FIGS. 4 and 5 depict the container inserted into the wire support rack 100. As can be seen in these figures, the bottoms 22 of the pockets 12 of the container 10 rest upon wire support elements 110. The upright portions 106 of the wire separators 104 are disposed within the apertures 30 of the container 10. As previously stated, the stiffness of the front flange 26 and the flexure regions 32 cause the pockets 12 to be biased adjacent to each other as shown in FIG. 5 upon removal of the bending force. To remove the container 10 from the wire support rack 100, the adjacent pockets 12 are spread apart along the borderlines 28 as previously described. The adjacent pockets are spread apart sufficiently to clear the upper portion 108 of the wire separators 104 thereby enabling the container 10 to be removed from the wire support rack 100. The insertion and removal procedure is preferably performed with the articles already disposed within the pockets 12. It is preferred that the supplier of the articles ship them to the point of sale already positioned within the pockets 12 of the container 10. In this way, the prior articles are all removed at one time by removing the container 10 and the replacement articles are replaced all at one time since have already been inserted into the pockets 12 of the container 10 by the shipper.

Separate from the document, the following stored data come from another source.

(* ===== verification/NetOlsr.v ===== *)
(** * net_olsr.c: addresses that are refused, and the output buffers

    The conversion of the default addresses from text and the calls of [sendto] are
    left out: what would be sent is noted in [sent]. A write to a buffer that is not
    allocated or past its end is [None]. *)

From S2P Require Import Prelude Timer IpAddr State Packet Node.

Section net_olsr.
Context {cnf : olsrd_config}.

(** ** Refused addresses *)

Definition olsr_add_invalid_address (adr : ip_addr) : NM unit := modify (fun n => set_deny_entries (adr :: deny_entries n) n).

(** The last test of the loop compares pointers that are never equal. *)
Definition olsr_validate_address (deny : list ip_addr) (adr : ip_addr) : bool :=
  negb (existsb (fun entry => ipequal ip_version adr entry) deny).

(** ** Buffers *)

Definition OLSR_HEADERSIZE : Z := 4.

Definition get_out (i : nat) : NM out_interface := gets_opt (fun n => outs n !! i).
Definition upd_out (i : nat) (f : out_interface -> out_interface) : NM unit :=
  let* o := get_out i in modify (fun n => set_outs (<[i := f o]> (outs n)) n).

(** A new buffer holds arbitrary bytes; [fresh] stands for them. *)
Definition add_buffer (fresh : list Z) (mtu : Z) (b : olsr_netbuf) : olsr_netbuf :=
  let old := if negb (bufsize b =? mtu) then None else buff b in
  {| buff := Some (match old with Some l => l | None => fresh end);
     bufsize := mtu; maxsize := mtu - OLSR_HEADERSIZE; pending := 0; reserved := 0 |}.
Definition net_add_buffer (fresh : list Z) (i : nat) : NM Z :=
  do* upd_out i (fun o => set_netbuf (add_buffer fresh (int_mtu o) (netbuf o)) o) in ret 0.

Definition reserve_bufspace (size : Z) (b : olsr_netbuf) : Z * olsr_netbuf :=
  if size >? maxsize b then (-1, b) else (0, set_maxsize (maxsize b - size) (set_reserved size b)).
Definition net_reserve_bufspace (i : nat) (size : Z) : NM Z :=
  let* o := get_out i in
  let '(r, b) := reserve_bufspace size (netbuf o) in
  do* upd_out i (set_netbuf b) in ret r.

Definition net_output_pending (i : nat) : NM Z := let* o := get_out i in ret (u16 (pending (netbuf o))).

(** [memcpy(&buf[pos], data, size)] *)
Definition write_bytes (buf : list Z) (pos : Z) (data : list Z) : option (list Z) :=
  if (pos <? 0) || (Z.of_nat (length buf) <? pos + Z.of_nat (length data)) then None
  else Some (take (Z.to_nat pos) buf ++ data ++ drop (Z.to_nat pos + length data) buf).

(** The first [size] bytes of [data] into a buffer with room for [room]. *)
Definition buffer_push (room : Z) (data : list Z) (size : Z) (b : olsr_netbuf) : option (Z * olsr_netbuf) :=
  if pending b + size >? room then Some (0, b)
  else if Z.of_nat (length data) <? size then None
  else
    l ← buff b;
    l ← write_bytes l (pending b + OLSR_HEADERSIZE) (take (Z.to_nat size) data);
    Some (size, set_pending (pending b + size) (set_buff (Some l) b)).

Definition outbuffer_push (room : olsr_netbuf -> Z) (i : nat) (data : list Z) (size : Z) : NM Z :=
  let* o := get_out i in
  let* r := gets_opt (fun _ => buffer_push (room (netbuf o)) data size (netbuf o)) in
  let '(pushed, b) := r in
  do* upd_out i (set_netbuf b) in ret pushed.

Definition net_outbuffer_push : nat -> list Z -> Z -> NM Z := outbuffer_push maxsize.
Definition net_outbuffer_push_reserved : nat -> list Z -> Z -> NM Z := outbuffer_push (fun b => maxsize b + reserved b).

Definition net_outbuffer_bytes_left (i : nat) : NM Z :=
  let* o := get_out i in
  let MAX_REMAINING := 1280 - 40 - 8 - 4 in
  let remaining := maxsize (netbuf o) - pending (netbuf o) in
  ret (if remaining >? MAX_REMAINING then MAX_REMAINING else remaining).

(** ** Sending *)

(** Functions that transform a packet before it is sent, the last one added first. *)
Definition packet_transform_function : Type := list Z -> list Z.

Fixpoint del_ptf {F} `{EqDecision F} (f : F) (ptf_list : list F) : bool * list F :=
  match ptf_list with
  | [] => (false, [])
  | g :: l => if bool_decide (g = f) then (true, l) else let '(r, l) := del_ptf f l in (r, g :: l)
  end.
Definition add_ptf {F} (f : F) (ptf_list : list F) : list F := f :: ptf_list.

(** The packet in the buffer: its length and sequence number in network order in front
    of the pending bytes. *)
Definition packet_bytes (seqnum : Z) (b : olsr_netbuf) : option (list Z) :=
  l ← buff b;
  l ← write_bytes l 2 (pkt_put_u16 [] seqnum);
  l ← write_bytes l 0 (pkt_put_u16 [] (pending b + OLSR_HEADERSIZE));
  Some l.

(** The functions get the bytes that are pending, header included. The result is what
    would be returned if sending succeeds. *)
Definition net_output (ptf_list : list packet_transform_function) (i : nat) : NM Z :=
  let* o := get_out i in
  if pending (netbuf o) =? 0 then ret 0
  else
    let* l := gets_opt (fun _ => packet_bytes (olsr_seqnum o) (netbuf o)) in
    let retval := pending (netbuf o) + OLSR_HEADERSIZE in
    let packet := fold_left (fun p f => f p) ptf_list (take (Z.to_nat retval) l) in
    do* upd_out i (fun o => set_olsr_seqnum (u16 (olsr_seqnum o + 1)) (set_netbuf (set_pending 0 (set_buff (Some l) (netbuf o))) o)) in
    do* modify (fun n => set_sent ((i, packet) :: sent n) n) in
    do* modify (set_lq_tc_pending false) in
    ret retval.

Definition net_remove_buffer (ptf_list : list packet_transform_function) (i : nat) : NM Z :=
  let* o := get_out i in
  do* when (negb (pending (netbuf o) =? 0)) (let* _ := net_output ptf_list i in ret tt) in
  do* upd_out i (fun o => set_netbuf (set_buff None (netbuf o)) o) in
  ret 0.

End net_olsr.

The vertical flange 26 may be utilized to display legends containing advertising and sales information or any other type of information, as well as decoration or ornamentation designed to attract and inform buyers regarding the articles stored and displayed within the container 10. This information can be molded into the flange 26 of the container 10 at the time it is made, or can be applied after the manufacture of the container by means of preprinted adhesive labels and the like.
As can be seen from the above detailed description, the packaging and display container of the present invention enables the creation of an attractive display of articles to be sold by providing a storage and display container which can be molded of materials in inviting colors and which can incorporate alluring designs or other ornamental features as well as descriptive, marketing and/or sales information all of which is designed to encourage the consumer to purchase the articles stored therein. In addition, the container of the present invention reduces handling required to replace articles to be displayed by enabling the user to remove the container and all of its stored articles at one time and to replace these articles with new articles which have been prepacked into the container and therefore are insertable into the display rack all at one time.
While the principles of the invention have now been made clear in an illustrative embodiment, there will be apparent to those skilled in the art, many modifications of structures, arrangements, elements, materials and components used in the practice of the invention and otherwise, which are particularly adapted for specific environments and operating requirements without departing from those principles. The appended claims are, therefore, intended to cover and embrace any such modifications within the limits only of the true spirit and scope of the invention.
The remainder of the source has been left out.